§ **WHAT THE EXERCISE ASKS**
Among the entries below, find every line that has "Some" and pull it out.

§ **Items listed in a dataset**

Lemma find_drop {A} (f : A -> bool) l k :
  Forall (fun x => f x = false) (take k l) -> List.find f l = List.find f (drop k l).
Proof.
  revert l. induction k as [|k IH]; intros [|x l] H; [done..|].
  simpl in *. apply Forall_cons in H as [-> H]. by apply IH.
Qed.

Definition scan_inv (f : session -> bool) (d : dstate) (s : Z * Z) : Prop :=
  0 <= s.1 <= q_count (dq d) /\ s.2 = (q_first (dq d) + s.1) mod index_num (dh d) /\
  Forall (fun e => f e = false) (take (Z.to_nat s.1) (sessions d)).

Lemma scan_inv_0 f d : dwf d -> scan_inv f d (0, q_first (dq d)).
Proof.
  destruct d as [h q c]. intros (_ & Hf & Hc & _). split_and!; simpl; [lia..| |constructor].
  rewrite Z.add_0_r. symmetry. by apply Z.mod_small.
Qed.

(** A turn of a scan of the queue that meets no match. *)
Lemma scan_inv_next f h q c loop p s :
  dwf (DState h q c) -> loop < q_count q -> scan_inv f (DState h q c) (loop, p) ->
  sessions (DState h q c) !! Z.to_nat loop = Some s -> f s = false ->
  exists p', shmcb_cyclic_increment (index_num h) p 1 = Some p' /\
    scan_inv f (DState h q c) (u32 (loop + 1), p').
Proof.
  intros ((HN & _) & _ & Hc & _) Hlt (Hl & Hp & Hall) Hs Hf. simpl in *. subst p.
  eexists. split; [apply next_pos; lia|]. rewrite u32_small by lia. split_and!; simpl; [lia..|done|].
  replace (Z.to_nat (loop + 1)) with (Datatypes.S (Z.to_nat loop)) by lia.
  erewrite take_S_r by exact Hs. apply Forall_app. by split; [|constructor].
Qed.

(** What [malloc] promises: a block of the size asked for, or [NULL]. *)
Definition malloc_spec (alloc : Z -> option (list Z)) : Prop :=
  forall n b, alloc n = Some b -> length b = Z.to_nat n.

Definition lookup_found (alloc : Z -> option (list Z)) (o : option session) : lookup_result :=
  match o with
  | None => Found None None
  | Some s =>
      let n := Z.of_nat (length (s_data s)) in
      Found (match alloc n with Some _ => Some (s_data s) | None => None end) (Some n)
  end.

Lemma chain_lookup S off l k e :
  chain S off l -> l !! k = Some e -> 0 < idx_length e <= used l /\ offset e = (off + used (take k l)) mod S.
Proof.
  intros Hch He. rewrite <- (take_drop k l), (drop_S _ _ _ He) in Hch.
  rewrite <- (used_take_drop k l), (drop_S _ _ _ He).
  apply chain_app in Hch as (H1 & Ho & Hl & H2). pose proof (chain_used _ _ _ H1).
  pose proof (chain_used _ _ _ H2). simpl. lia.
Qed.

Lemma lookup_loop_ok alloc now d key :
  dwf d -> malloc_spec alloc ->
  exists r, cloop (S (Z.to_nat (q_count (dq d))))
      (lookup_turn alloc now (dh d) (dq d) (dc d) key) (0, q_first (dq d)) = Some r /\
    r = lookup_found alloc (lookup_list key now (sessions d)).
Proof.
  intros Hw Ha. apply (cloop_total (scan_inv (hit key now) d) (fun s => Z.to_nat (q_count (dq d) - s.1))).
  - destruct d as [h q c]. cbn [dh dq dc]. intros [loop p] Hinv.
    pose proof Hw as ((HN & HS & Hli & Hld) & Hf & Hc & Hcf & Hcc & Hch & Hu).
    pose proof Hinv as (Hl & Hp & Hall). cbn [fst snd dh dq] in *. unfold lookup_turn, lookup_list.
    pose proof (length_sessions (DState h q c) ltac:(simpl; lia)) as Hlen. cbn [dq] in Hlen.
    destruct (loop <? q_count q) eqn:E.
    2:{ simpl. by rewrite (find_drop _ _ _ Hall), drop_ge by lia. }
    rewrite Hp, index_at_ok by lia. cbn [mbind option_bind].
    pose proof (live_index q loop ltac:(lia)) as Hlk.
    set (e := cell index0 (indexes q) (q_first q + loop)) in *.
    assert (sessions (DState h q c) !! Z.to_nat loop = Some (session_of (c_data c) e)) as Hs
      by (rewrite sessions_lookup; cbn [dq]; by rewrite Hlk).
    change ((idx_key e =? key) && (removed e =? 0) && (expires e >? now))
      with (hit key now (session_of (c_data c) e)).
    destruct (hit _ _ _) eqn:Eh.
    + rewrite (find_drop _ _ _ Hall), (drop_S _ _ _ Hs). cbn [List.find]. rewrite Eh.
      destruct (chain_lookup _ _ _ _ _ Hch Hlk) as [Hel Heo].
      cbn [lookup_found session_of s_data]. rewrite length_cyc, Z2Nat.id by lia.
      destruct (alloc (idx_length e)) as [b|] eqn:Eb; [|done]. apply Ha in Eb.
      pose proof (mod_range (c_first c + used (take (Z.to_nat loop) (live q))) (cache_data_size h)).
      rewrite <- Hld. by rewrite shmcb_cyclic_cton_memcpy_ok by (done || lia).
    + rewrite <- Hp. destruct (scan_inv_next _ h q c loop _ _ Hw ltac:(lia) Hinv Hs Eh) as (p' & -> & Hi).
      cbn. split; [done|]. rewrite u32_small by lia. lia.
  - by apply scan_inv_0.
  - simpl. lia.
Qed.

§ **EXERCISE RESULT**
  sessions (DState h q c) !! Z.to_nat loop = Some s -> f s = false ->
  exists p', shmcb_cyclic_increment (index_num h) p 1 = Some p' /\
  forall n b, alloc n = Some b -> length b = Z.to_nat n.
  | Some s =>
      Found (match alloc n with Some _ => Some (s_data s) | None => None end) (Some n)
  chain S off l -> l !! k = Some e -> 0 < idx_length e <= used l /\ offset e = (off + used (take k l)) mod S.
      (lookup_turn alloc now (dh d) (dq d) (dc d) key) (0, q_first (dq d)) = Some r /\
    assert (sessions (DState h q c) !! Z.to_nat loop = Some (session_of (c_data c) e)) as Hs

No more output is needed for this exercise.